Joe Sullivan, the former Chief Security Officer (CSO) of Uber, has been sentenced to three years’ imprisonment and 200 hours of community service for covering up a cyber attack on the company’s servers in 2016, which led to a data breach affecting over 50 million riders and drivers.
This is believed to be the first case in the history of cyber attacks where a CSO has faced criminal charges and imprisonment for covering up a data breach and obstructing a federal investigation.
The attack was severe, and the company’s CSO reportedly paid $100,000 to the hackers to prevent them from releasing the siphoned details and keeping the breach a secret. Surprisingly, the payment was routed to the cybercriminals through Uber’s bug bounty program and was uncovered in 2017 when the new CEO, Dara Khosrowshahi, took the helm.

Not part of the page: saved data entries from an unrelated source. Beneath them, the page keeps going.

(** ** Tables *)

Lemma create_consistent tabs e def : consistent tabs e -> table_ok def -> mget (table_name def) tabs = None ->
  (forall t, owns def t -> se_rows e t = []) /\ consistent (mset (table_name def) def tabs) e.
Proof.
  intros He Hd Hnew. pose proof He as [Hi Hdef Hk Hst Hx Hr].
  assert (Hempty : forall t, owns def t -> se_rows e t = []).
  { intros t Ho. apply Hr; [by apply Hd|]. intros name d2 H2 Ho2. destruct (Hdef _ _ H2) as [-> Hd2]. rewrite (owns_disjoint def d2 t) in Hnew by done. congruence. }
  split; [done|]. split; [done| | | | |].
  - intros name d. rewrite mget_mset. destruct (keqb_spec name (table_name def)) as [->|]; [by intros [= <-]|apply Hdef].
  - intros name d. rewrite mget_mset. destruct (keqb_spec name (table_name def)) as [->|]; [|apply Hk]. intros [= <-] pk item. by rewrite Hempty by (by left).
  - intros name d pk item. rewrite mget_mset. destruct (keqb_spec name (table_name def)) as [->|]; [|apply Hst]. intros [= <-]. by rewrite Hempty by (by left).
  - intros name d idx. rewrite mget_mset. destruct (keqb_spec name (table_name def)) as [->|]; [|apply Hx]. intros [= <-] Hidx.
    rewrite !Hempty by (first [by left|right; eauto]). intros k a. split; [done|]. by intros (pk & item & ? & _).
  - intros t Ht Ho. apply Hr; [done|]. intros name d H2. apply (Ho name d). rewrite mget_mset. destruct (keqb_spec name (table_name def)) as [->|]; [congruence|done].
Qed.

Lemma drop_tables_rows ts : forall e, se_inv e -> (forall t, t ∈ ts -> se_names t []) ->
  let e' := fold_left se_drop_table ts e in
  se_inv e' /\ forall t, se_names t [] -> se_rows e' t = if bool_decide (t ∈ ts) then [] else se_rows e t.
Proof.
  induction ts as [|t0 ts IH]; intros e He Hn; cbn [fold_left].
  - split; [done|]. intros t _. by rewrite bool_decide_eq_false_2 by set_solver.
  - destruct (IH (se_drop_table e t0)) as [Hi Hr]; [by apply se_drop_inv, Hn; [|left]|intros t Ht; apply Hn; by right|]. split; [done|].
    intros t Ht. rewrite Hr, se_drop_rows by (first [done|apply Hn; by left]). destruct (bytes_eqb_spec t0 t) as [->|Hne].
    + rewrite (bool_decide_eq_true_2 (t ∈ t :: ts)) by set_solver. by destruct (bool_decide _).
    + destruct (decide (t ∈ ts)); [by rewrite !bool_decide_eq_true_2 by set_solver|by rewrite !bool_decide_eq_false_2 by set_solver].
Qed.
(** The items of the snapshot fit the table and have different keys. *)
Definition restorable (def : TableDefinition) (items : list AttributeMap) : Prop :=
  table_ok def /\ Forall (storable def) items /\ NoDup (map (encode_primary_key def) items).

Lemma restore_into_synced def target items w r w' : synced w -> restorable (Admin.rename_table def target) items -> Admin.restore_into def target items w = (r, w') -> synced w'.
Proof.
  intros Hw (Hd & Hst & Hnd). unfold Admin.restore_into. set (def' := Admin.rename_table def target) in *. unfold Tables.create_table.
  destruct (mget (table_name def') _) eqn:Em; intros [= <- <-]; [exact Hw|]. unfold synced. cbn [tables storage set_storage set_tables Tables.save_metadata Tables.tables_].
  destruct (create_consistent _ _ def' Hw Hd Em) as [Hempty Hc]. apply restore_items_consistent; [exact Hc|by rewrite mget_mset, keqb_refl|done..|].
  apply Forall_forall. intros i _. by rewrite Hempty by (by left).
Qed.

Definition execute_ok (doc : Json) (w : World E) : Prop := forall stmt params, get_string_at doc "Statement" = Some stmt -> PartiQL.read_parameters doc = Some params -> statement_ok w stmt params.

Lemma execute_synced env doc w r w' : synced w -> execute_ok doc w -> PartiQL.handle_execute_statement env doc w = Some (r, w') -> synced w'.
Proof. intros Hw Hok H. unfold PartiQL.handle_execute_statement in H. next H. next H. eapply statement_synced; [exact Hw|by apply Hok|exact H]. Qed.

Definition batch_execute_ok (env : Env) (doc : Json) (w : World E) : Prop := forall stmts, get_array_at doc "Statements" = Some stmts -> statements_ok env 0 stmts w.

Lemma batch_execute_synced env doc w r w' : synced w -> batch_execute_ok env doc w -> PartiQL.handle_batch_execute_statement env doc w = Some (r, w') -> synced w'.
Proof. intros Hw Hok H. unfold PartiQL.handle_batch_execute_statement in H. next H. eapply statements_synced; [exact Hw|by apply Hok|exact H]. Qed.

Definition restore_ok (doc : Json) (backups : option Backups.BackupManager) : Prop := forall m arn target snap, backups = Some m ->
  get_string_at doc "BackupArn" = Some arn -> get_string_at doc "TargetTableName" = Some target -> Backups.restore_backup arn m = Some snap ->
  restorable (Admin.rename_table (Backups.table_metadata (Backups.description snap)) target) (Backups.snapshot_items snap).

Lemma restore_synced doc m w : synced w -> restore_ok doc (Some m) -> synced (Admin.handle_restore_table_from_backup doc m w).2.
Proof.
  intros Hw Hok. unfold Admin.handle_restore_table_from_backup. destruct (get_string_at doc "BackupArn") as [arn|] eqn:E1; [|done].
  destruct (get_string_at doc "TargetTableName") as [target|] eqn:E2; [|done]. destruct (Backups.restore_backup arn m) as [snap|] eqn:E3; [|done].
  eapply restore_into_synced; [exact Hw|by eapply Hok|apply surjective_pairing].
Qed.

Definition restore_pit_ok (doc : Json) (w : World E) : Prop := forall source target def, get_string_at doc "SourceTableName" = Some source ->
  get_string_at doc "TargetTableName" = Some target -> find_table w source = Some def -> restorable (Admin.rename_table def target) (items (se_scan (storage w) source None 0)).

Lemma restore_pit_synced doc w : synced w -> restore_pit_ok doc w -> synced (Admin.handle_restore_table_to_pit doc w).2.
Proof.
  intros Hw Hok. unfold Admin.handle_restore_table_to_pit. destruct (get_string_at doc "SourceTableName") as [source|] eqn:E1; [|done].
  destruct (get_string_at doc "TargetTableName") as [target|] eqn:E2; [|done]. destruct (find_table w source) as [def|] eqn:E3; [|done].
  eapply restore_into_synced; [exact Hw|by eapply Hok|apply surjective_pairing].
Qed.

(** ** Histories *)

(** What a request writes can be stored under its key: updates keep the key attributes,
    no expired item is reaped from a table with indexes, a restore does not bring two items
    of one key, and a projection does not append to a stored list. *)
Definition admissible (r : Service.Readings) (op : Dispatcher.Operation) (doc : Json) (s : Service.Server E) : Prop :=
  let w := Service.world s in
  let env := Service.request_env r in
  match op with
  | Dispatcher.CreateTable => table_ok (parse_table_definition indeterminate doc)
  | Dispatcher.PutItem => put_ok doc w
  | Dispatcher.GetItem => get_ok env doc w
  | Dispatcher.Scan | Dispatcher.Query => separate_projection doc = true
  | Dispatcher.DeleteItem => key_ok doc w
  | Dispatcher.UpdateItem => update_ok doc w
  | Dispatcher.BatchWriteItem => batch_ok doc w
  | Dispatcher.TransactWriteItems => transact_ok doc w
  | Dispatcher.ExecuteStatement => execute_ok doc w
  | Dispatcher.BatchExecuteStatement => batch_execute_ok env doc w
  | Dispatcher.RestoreTableFromBackup => restore_ok doc (Service.backups s)
  | Dispatcher.RestoreTableToPointInTime => restore_pit_ok doc w
  | _ => True
  end.

Lemma runs_synced (s : Service.Server E) x r s' : Service.runs s x = Some (r, s') -> synced x.2 -> synced (Service.world s').
Proof. unfold Service.runs. by intros [= <- <-]. Qed.

Lemma may_synced (s : Service.Server E) x r s' : (forall r w, x = Some (r, w) -> synced w) -> Service.may s x = Some (r, s') -> synced (Service.world s').
Proof. intros Hx. destruct x as [[r1 w1]|]; [|done]. intros [= <- <-]. by eapply Hx. Qed.

Lemma reads_synced (s : Service.Server E) x r s' : Service.reads s x = Some (r, s') -> synced (Service.world s) -> synced (Service.world s').
Proof. destruct x; [|done]. by intros [= <- <-]. Qed.

Lemma on_streams_synced op (s : Service.Server E) f r s' : Service.on_streams op s f = Some (r, s') -> synced (Service.world s) -> synced (Service.world s').
Proof. unfold Service.on_streams. destruct (streams _) as [m|]; [|by intros [= <- <-]]. destruct (f m) as [[r1 m1]|]; [|done]. intros [= <- <-] Hs. by eapply synced_ext. Qed.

Sullivan’s decision to conceal the data breach was in violation of federal and business laws, resulting in his termination from the position of CSO almost five years ago. He later joined CloudFlare and retained the same position until July 2022, after which he submitted his resignation to prepare for the trial, which started in October 2022.
NOTE: A few months ago, the White House endorsed a law presented by Congress to penalize companies that do not disclose data breaches promptly. The law also allows for the punishment of company heads and those holding the positions of CSOs and CISOs if the company is found guilty of failing to protect the information of its customers and clients.